Sport as a Shield Against Female Genital Mutilation in Uganda
© UNFPA/Stuart Tibaweswa Female genital mutilation is a serious human rights violation and a public health concern in parts of Uganda, particularly rural and remote regions
In eastern Uganda’s Sebei communities, female genital mutilation (FGM) remains a serious human rights violation, bound up with gender norms that also heighten the risk of child marriage and early school departure. On running tracks funded through a partnership between the Joshua Cheptegei Development Foundation, UNFPA and UNICEF, coach Zuena Cheptoek is trying to change that.
Each year a Christmas run draws boys and girls from across the subregion, from which 12 girls are selected for educational sponsorships enabling junior-school enrolment. Most come from communities where FGM is still practised. The programme provides age-appropriate guidance on sexual and reproductive health, personal safety and psychosocial support.
The killing of Ugandan long-distance runner Rebecca Cheptegei in 2024, who died after being attacked by a former partner following a land dispute, added urgency to discussions about safety. “Female athletes are becoming more independent financially and socially, and that can trigger violence in a society that still believes a woman should stay in the kitchen,” Ms Cheptoek said. Through the programme, hundreds of young people, parents and community leaders are being reached with messages on ending FGM and advancing gender equality.
Sport, in this corner of Uganda, is not merely recreation. It is a negotiation with tradition, a slow-moving argument conducted in running shoes about what girls are permitted to become. The athletics track serves as a space where the usual rules are, for a time, suspended: girls compete, win, travel and attract the attention of sponsors. In doing so they accumulate a kind of social capital that makes them harder to marry off early or subject to the knife. Coaches such as Ms Cheptoek occupy an unusual position, functioning simultaneously as trainers, counsellors and quiet advocates, often the first adult outside the family whom a girl trusts enough to confide in.
The model is modest in scale but deliberate in design. By pairing athletic selection with educational funding, the programme creates an incentive structure that rewards families for keeping daughters in school and out of initiation ceremonies. Community leaders and parents are drawn into workshops not as targets of condemnation but as participants in a conversation. The approach reflects a broader lesson that campaigners against FGM have learned painfully over decades: that external denunciation rarely dislodges a practice rooted in identity and belonging, whereas sustained local engagement, conducted with patience and respect, sometimes does.
The death of Rebecca Cheptegei cast a long shadow. She had represented Uganda at the Paris Olympics, earned prize money on the international circuit and, in the eyes of many in Sebei, embodied what athletic achievement could mean for a woman from the region. That such a woman could be murdered by a partner unsettled the easy narrative of sport as straightforward liberation. It also confirmed what Ms Cheptoek and her colleagues already suspected: that visibility and financial independence, however welcome, can expose women to new dangers in societies where male authority is felt to be under threat. The programme’s psychosocial component exists partly in recognition of this tension.

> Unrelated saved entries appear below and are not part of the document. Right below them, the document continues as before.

Lemma print_loop_indented (h : Heap) (callback : PrintCallback) :
  forall (fuel : nat) (node : option ref) (level : Z) (prefix indent : string)
         (lines : list string),
    print_loop show fuel h node level prefix callback = Printed lines ->
    js_repeat " " (level * 2) = Some indent ->
    Forall (fun line => exists rest : string, line = indent +:+ rest) lines.
Proof.
  induction fuel as [|fuel IH]; intros [a|] level prefix indent lines E Hi;
    cbn [print_loop] in E; try discriminate;
    try (injection E as <-; constructor).
  destruct (nodes h !! a) as [n|]; [| discriminate].
  rewrite Hi in E.
  apply printed_seq_Printed in E as (l0 & r0 & [= <-] & E & ->).
  apply printed_seq_Printed in E as (ls & rs & EL & ER & ->).
  assert (Hsub : forall sub : list string,
             Forall (fun line => exists rest : string,
                       line = (indent +:+ "  ") +:+ rest) sub ->
             Forall (fun line => exists rest : string, line = indent +:+ rest) sub).
  { intros sub Hf. eapply Forall_impl; [exact Hf |]. intros line [rest ->].
    exists ("  " +:+ rest). now rewrite string_append_assoc. }
  constructor; [unfold print_line; eexists; reflexivity |].
  apply Forall_app. split; apply Hsub.
  - destruct (AVLDataNode.left n) as [l|].
    + destruct (print_loop_logged _ _ _ _ _ _ _ EL) as [deeper Hd].
      rewrite <- (js_repeat_deeper _ _ _ Hi Hd). eapply IH; eassumption.
    + injection EL as <-. constructor.
  - destruct (AVLDataNode.right n) as [r|].
    + destruct (print_loop_logged _ _ _ _ _ _ _ ER) as [deeper Hd].
      rewrite <- (js_repeat_deeper _ _ _ Hi Hd). eapply IH; eassumption.
    + injection ER as <-. constructor.
Qed.

(** X6: what [print] logs is indented by depth.  Every line starts with the
    indentation of the level [print] was called at, two spaces for each
    level, and the lines below the first start with two spaces more.  The
    first line is the indentation, the prefix, the rendered answer of the
    callback and the balance factor of the node [print] started from. *)
Theorem print_indented (this : tref) (node : option (option ref))
    (level : option Z) (prefix : option string) (callback : option PrintCallback)
    (h : Heap) (lines : list string) (indent : string) :
  print show this node level prefix callback h = Printed lines ->
  js_repeat " " (default 0 level * 2) = Some indent ->
  Forall (fun line => exists rest : string, line = indent +:+ rest) lines /\
  (forall (a : ref) (n : AVLDataNode.t),
     default (root_of h this) node = Some a ->
     nodes h !! a = Some n ->
     exists below : list string,
       lines = print_line show indent (default "Root: "%string prefix)
                 (default AVLDataNode.data callback) n :: below /\
       Forall (fun line => exists rest : string,
                 line = (indent +:+ "  ") +:+ rest) below).
Proof.
  intros E Hi. split.
  - eapply print_loop_indented; eassumption.
  - intros a n Ea En. unfold print in E. rewrite Ea in E.
    destruct (length (nodes h)) as [|fuel]; cbn [print_loop] in E;
      [discriminate |].
    rewrite En, Hi in E.
    apply printed_seq_Printed in E as (l0 & r0 & [= <-] & E & ->).
    apply printed_seq_Printed in E as (ls & rs & EL & ER & ->).
    eexists. split; [reflexivity |].
    apply Forall_app. split.
    + destruct (AVLDataNode.left n) as [l|].
      * destruct (print_loop_logged _ _ _ _ _ _ _ EL) as [deeper Hd].
        rewrite <- (js_repeat_deeper _ _ _ Hi Hd).
        eapply print_loop_indented; eassumption.
      * injection EL as <-. constructor.
    + destruct (AVLDataNode.right n) as [r|].
      * destruct (print_loop_logged _ _ _ _ _ _ _ ER) as [deeper Hd].
        rewrite <- (js_repeat_deeper _ _ _ Hi Hd).
        eapply print_loop_indented; eassumption.
      * injection ER as <-. constructor.
Qed.

End PrintProperties.


(** ** The further properties at concrete inputs *)

Lemma root_set_then_get_witness :
  let h := after (build [20; 10; 30]) in
  set_root (host := numeric_host) 0%nat (JNum 0) h = Ret tt h /\
  value_of ((set_root (host := numeric_host) 0%nat (JNum 7) ;;; root 0%nat) h)
  = Some (JNum 7).
Proof.
  cbv zeta. split.
  - apply (proj1 (root_set_then_get (host := numeric_host) 0%nat (JNum 0)
                    (after (build [20; 10; 30])))).
    reflexivity.
  - rewrite (proj2 (root_set_then_get (host := numeric_host) 0%nat (JNum 7)
                      (after (build [20; 10; 30])))
               eq_refl 3%nat
               (mkHeap (nodes (after (build [20; 10; 30]))
                          ++ [AVLDataNode.mk (JNum 7) JUndefined None None None 0])
                       (trees (after (build [20; 10; 30]))))
               (AVLTree.mk (Some 0%nat) None)
               (AVLDataNode.mk (JNum 7) JUndefined None None None 0)
               eq_refl eq_refl eq_refl eq_refl).
    reflexivity.
Defined.

Lemma root_set_discards_tree_witness :
  let h := after (build [20; 10; 30]) in
  tree_nodes h 0%nat = [1; 0; 2]%nat /\
  exists h2 : Heap,
    set_root (host := numeric_host) 0%nat (JNum 7) h = Ret tt h2 /\
    tree_nodes h2 0%nat = [3%nat].
Proof.
  cbv zeta. split; [reflexivity |].
  destruct (root_set_discards_tree (host := numeric_host) 0%nat (JNum 7)
              (after (build [20; 10; 30]))
              (mkHeap (nodes (after (build [20; 10; 30]))
                         ++ [AVLDataNode.mk (JNum 7) JUndefined None None None 0])
                      (trees (after (build [20; 10; 30]))))
              3%nat (AVLTree.mk (Some 0%nat) None)
              (AVLDataNode.mk (JNum 7) JUndefined None None None 0)
              eq_refl eq_refl eq_refl eq_refl eq_refl eq_refl)
    as (h2 & E & _ & _ & Hn & _).
  exists h2. split; assumption.
Defined.

Lemma deleteNode_is_delete_then_clear_witness :
  let h := after (build [20; 10; 30]) in
  let h3 := after (unlink_and_walk [20; 10; 30] 0%nat) in
  delete (host := numeric_host) 0%nat (JNum 20) None h = Ret (JNum 30) h3 /\
  deleteNode (host := numeric_host) 0%nat (locate 20) h
  = Ret (Some 0%nat)
        (mkHeap (<[0%nat := AVLDataNode.mk (JNum 30) JUndefined None None None 0]>
                   (nodes h3))
                (trees h3)).
Proof.
  cbv zeta.
  apply (deleteNode_is_delete_then_clear (host := numeric_host) 0%nat (JNum 20)
           None (locate 20)
           (after (build [20; 10; 30])) (after (build [20; 10; 30]))
           (after (unlink_only [20; 10; 30] 0%nat))
           (after (unlink_and_walk [20; 10; 30] 0%nat))
           (AVLTree.mk (Some 0%nat) None) 0%nat None
           (AVLDataNode.mk (JNum 30) JUndefined None (Some 1%nat) None (-1)));
    reflexivity.
Defined.

Lemma print_null_and_negative_level_witness :
  let h := after (build [20; 10; 30]) in
  print to_string 0%nat (Some None) (Some (-1)) None None h = Printed [] /\
  print to_string 0%nat (Some (Some 0%nat)) (Some (-1)) None None h = PrintThrow.
Proof.
  cbv zeta.
  pose proof (print_null_and_negative_level to_string 0%nat (Some (-1)) None None
                (after (build [20; 10; 30]))) as (E1 & _ & E3).
  split; [exact E1 |].
  apply (E3 0%nat (AVLDataNode.mk (JNum 20) JUndefined None (Some 1%nat)
                     (Some 2%nat) 0)); [reflexivity | lia].
Defined.

Lemma print_one_line_per_node_witness :
  let h := after (build [20; 10; 30]) in
  exists lines : list string,
    print to_string 0%nat None None None None h = Printed lines /\
    length lines = 3%nat.
Proof.
  cbv zeta.
  destruct (print_one_line_per_node to_string 0%nat None None None None
              (after (build [20; 10; 30]))
              (fun a => if Nat.eqb a 0 then 1 else 0)%nat
              ranked_small_tree) as (lines & E & _ & Hn).
  - cbn. lia.
  - intros a n pfx En Hp.
    destruct a as [|[|[|a]]]; vm_compute in En; [| | | discriminate];
      injection En as <-; destruct Hp as [->|[->| ->]];
      vm_compute; intros C; discriminate C.
  - intros a [= <-]. split; [eexists; reflexivity | vm_compute; lia].
  - exists lines. split; [exact E |]. rewrite (Hn eq_refl). reflexivity.
Defined.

Progress, where it exists, is uneven. FGM remains legal in Uganda, and enforcement of laws against child marriage is patchy. The Christmas run reaches only a fraction of the girls in Sebei, and educational sponsorships, however transformative for their recipients, cannot substitute for systemic change. Yet the track endures, and each year a new cohort of girls lines up at the start. For them, the race is about rather more than finishing first.